A Sirven1, F Pflumio, V Zennou, M Titeux, W Vainchenker, L Coulombel, A Dubart-Kupperschmitt, P Charneau.   

Abstract

Gene transfer in human hematopoietic stem cells (HSCs) has great potential for both gene therapy and the understanding of hematopoiesis. As HSCs have extensive proliferative capacities, stable gene transfer should include genomic integration of the transgene. Lentiviral vectors are now preferred to oncoretroviral vectors especially because they integrate in nondividing cells such as HSCs, thereby avoiding the use of prolonged cytokine stimulation. Human immunodeficiency virus type-1 (HIV-1) has evolved a complex reverse transcription strategy including a central strand displacement event controlled in cis by the central polypurine tract (cPPT) and the central termination sequence (CTS). This creates, at the center of HIV-1 linear DNA molecules, a 99-nucleotide-long plus-strand overlap, the DNA flap, which acts as a cis-determinant of HIV-1 genome nuclear import.
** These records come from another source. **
(* ===== verification/Sample.v ===== *)
(** A small store to evaluate the development on: the in-memory database, the
    file system model without faults, a batch cap of two blocks. *)

From S2P Require Import Prelude Bytes Externals BlockIds Codec Records StoreHeader MetaStore Disk Placement RealDisk Fjall MetaOps Accounting Engine BatchSpecs WriteSpecs ObjectSpecs.
Import Concrete MemFjall.
Local Open Scope Z_scope.

Definition s_root : path := [str "r"].
Definition s_cfg : StoreCfg :=
  mkStoreCfg Blake3W16 (mkWriter s_root (s_root ++ [TMP_DIR_NAME]) Fsync Absent) (new_placement s_root) 2.
Definition s_disk : DiskState Fs :=
  mkDiskState (mkFs ∅ {[ s_root; s_root ++ [TMP_DIR_NAME] ]} ∅ []) ∅ 0.
Abbreviation SampleWorld := (World (FjallStore MemDB) Fs).

(** A fresh store. *)
Definition s_world : SampleWorld := mkWorld empty_store empty_store s_disk ∅.
Definition s_bucket : bytes := str "bkt".
Definition s_key : bytes := str "key".
Definition s_id (c : bytes) : BlockId := hash_block Blake3W16 c.

Lemma s_empty : winv s_cfg s_world (fun _ => 0%nat).
Proof. by apply inv_empty. Qed.

Lemma s_rc i : rc_of (kv (w_shared s_world)) i = 0.
Proof. done. Qed.

(** The three chunks of a request, the first one repeated. *)
Definition s_items : list (result IoError (list bytes)) :=
  [Ok [str "hello"; str "world"]; Ok [str "hello"]].
Definition s_chunks : list bytes := [str "hello"; str "world"; str "hello"].

Lemma s_budget : budget s_cfg s_world s_chunks.
Proof.
  split; [vm_compute; split; discriminate|vm_compute; discriminate|].
  intros i Hi. rewrite s_rc. pose proof (occ_length i (map (hash_block (cfg_hasher s_cfg)) s_chunks)) as Ho.
  change (length (map (hash_block (cfg_hasher s_cfg)) s_chunks)) with 3%nat in Ho. unfold usize_max. lia.
Qed.

Lemma s_object_wf : Object_wf (put_object s_cfg 7 s_chunks).
Proof.
  repeat split; try concrete_side.
  exists 16%nat. repeat (apply Forall_cons; split; [split; [apply hash_block_wf|reflexivity]|]). constructor.
Qed.

(** The world with one object stored in it. *)
Definition s_full : SampleWorld :=
  (store_single_object_and_meta s_cfg 7 s_bucket s_key s_items 15 s_world).2.

Lemma s_full_inv : winv s_cfg s_full (fun _ => 0%nat).
Proof.
  pose proof (store_single_spec s_cfg eq_refl 7 s_bucket s_key s_items 15 s_world (fun _ => 0%nat)
    eq_refl ltac:(lia) s_budget s_empty s_object_wf) as [Hinv _]. exact Hinv.
Qed.

Definition s_small_rc (k : tree * bytes) (raw : bytes) : Prop :=
  match Block_try_from raw with Ok b => b_rc b <= 3 | Err _ => True end.
#[export] Instance s_small_rc_dec k raw : Decision (s_small_rc k raw).
Proof. unfold s_small_rc. destruct (Block_try_from raw); apply _. Defined.

Lemma small_rc_bound m i : map_Forall s_small_rc m -> rc_of m i <= 3.
Proof.
  intros Hall. unfold rc_of, block_at. destruct (m !! block_key i) as [raw|] eqn:E; simpl; [|lia].
  specialize (Hall _ _ E). unfold s_small_rc in Hall. destruct (Block_try_from raw); [done|lia].
Qed.

Lemma s_full_rc i : rc_of (kv (w_shared s_full)) i <= 3.
Proof. apply small_rc_bound. eapply bool_decide_unpack. vm_compute. exact I. Qed.

(** The outcome of a run that evaluation shows to be [Ok]. *)
Ltac run_ok H a w E :=
  cbv zeta in H;
  match type of H with
  | wp ?m ?s ?Q =>
      let K := fresh in assert (is_ok (m s).1 = true) as K by (vm_compute; reflexivity);
      let H' := fresh in pose proof (wp_ok m s Q H K) as H'; clear H K;
      destruct H' as (a & w & E & H)
  end.

Lemma run_val {A B} (f : A -> B) x y v : x = y -> f x = v -> f y = v.
Proof. by intros ->. Qed.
The reinsertion of the DNA flap sequence in an HIV-derived lentiviral vector promotes a striking increase of gene transduction efficiency in human CD34(+) hematopoietic cells, and the complementation of the nuclear import defect present in the parental vector accounts for this result. In a short ex vivo protocol, the flap-containing vector allows efficient transduction of the whole hierarchy of human HSCs including both slow-dividing or nondividing HSCs that have multiple lymphoid and myeloid potentials and primitive cells with long-term engraftment ability in nonobese diabetic/severe combined immunodeficiency mice (NOD/SCID).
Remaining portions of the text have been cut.